* [Directions]: Below are the records; give again exactly the line with "cbn [app length].", the line with "by rewrite Nat.add_0_r.", and each line that lies between them, and nothing besides.
Segment Open
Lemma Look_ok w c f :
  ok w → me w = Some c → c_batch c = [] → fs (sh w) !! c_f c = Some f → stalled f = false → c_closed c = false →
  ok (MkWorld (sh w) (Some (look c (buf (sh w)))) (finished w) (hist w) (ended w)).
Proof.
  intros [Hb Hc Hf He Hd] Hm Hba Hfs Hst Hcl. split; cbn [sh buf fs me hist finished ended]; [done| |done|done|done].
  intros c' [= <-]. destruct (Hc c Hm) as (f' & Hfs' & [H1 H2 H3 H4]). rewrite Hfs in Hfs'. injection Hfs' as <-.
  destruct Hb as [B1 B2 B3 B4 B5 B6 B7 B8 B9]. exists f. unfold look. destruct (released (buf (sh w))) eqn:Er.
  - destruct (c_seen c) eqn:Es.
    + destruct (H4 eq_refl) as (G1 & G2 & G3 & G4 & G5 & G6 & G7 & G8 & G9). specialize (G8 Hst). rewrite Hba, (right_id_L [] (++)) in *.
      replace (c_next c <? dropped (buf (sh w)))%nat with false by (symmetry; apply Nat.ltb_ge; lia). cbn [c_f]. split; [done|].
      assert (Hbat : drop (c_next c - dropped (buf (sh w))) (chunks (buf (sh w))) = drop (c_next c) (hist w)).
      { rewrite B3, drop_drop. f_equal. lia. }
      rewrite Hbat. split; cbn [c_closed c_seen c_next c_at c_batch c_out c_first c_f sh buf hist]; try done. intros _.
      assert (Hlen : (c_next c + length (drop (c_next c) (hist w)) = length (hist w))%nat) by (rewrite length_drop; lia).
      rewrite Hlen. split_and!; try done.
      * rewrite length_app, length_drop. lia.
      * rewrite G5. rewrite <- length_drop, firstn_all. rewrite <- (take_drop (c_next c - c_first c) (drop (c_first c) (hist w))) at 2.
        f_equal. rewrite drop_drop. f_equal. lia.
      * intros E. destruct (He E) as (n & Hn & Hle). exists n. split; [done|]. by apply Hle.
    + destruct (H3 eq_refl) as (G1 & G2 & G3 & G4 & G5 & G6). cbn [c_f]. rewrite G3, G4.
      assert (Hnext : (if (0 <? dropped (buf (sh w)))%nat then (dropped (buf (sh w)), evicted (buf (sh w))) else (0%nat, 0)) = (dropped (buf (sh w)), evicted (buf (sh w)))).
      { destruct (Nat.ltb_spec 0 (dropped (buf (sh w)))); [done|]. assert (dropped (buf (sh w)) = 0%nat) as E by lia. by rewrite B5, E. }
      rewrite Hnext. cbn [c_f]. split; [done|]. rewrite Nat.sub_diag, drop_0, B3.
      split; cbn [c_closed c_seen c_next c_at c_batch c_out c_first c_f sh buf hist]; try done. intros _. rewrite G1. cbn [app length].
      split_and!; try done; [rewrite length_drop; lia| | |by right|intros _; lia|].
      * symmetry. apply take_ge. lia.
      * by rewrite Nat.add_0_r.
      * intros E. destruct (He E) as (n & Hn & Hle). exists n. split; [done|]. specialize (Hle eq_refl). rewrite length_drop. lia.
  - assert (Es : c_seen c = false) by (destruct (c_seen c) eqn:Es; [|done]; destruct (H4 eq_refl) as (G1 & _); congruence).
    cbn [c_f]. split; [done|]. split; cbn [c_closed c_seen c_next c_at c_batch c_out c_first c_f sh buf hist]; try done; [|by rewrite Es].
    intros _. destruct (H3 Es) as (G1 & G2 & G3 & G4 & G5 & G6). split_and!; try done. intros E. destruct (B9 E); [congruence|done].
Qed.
Segment Closed
* [Your solution]:
      split; cbn [c_closed c_seen c_next c_at c_batch c_out c_first c_f sh buf hist]; try done. intros _. rewrite G1. cbn [app length].
      split_and!; try done; [rewrite length_drop; lia| | |by right|intros _; lia|].
      * symmetry. apply take_ge. lia.
      * by rewrite Nat.add_0_r.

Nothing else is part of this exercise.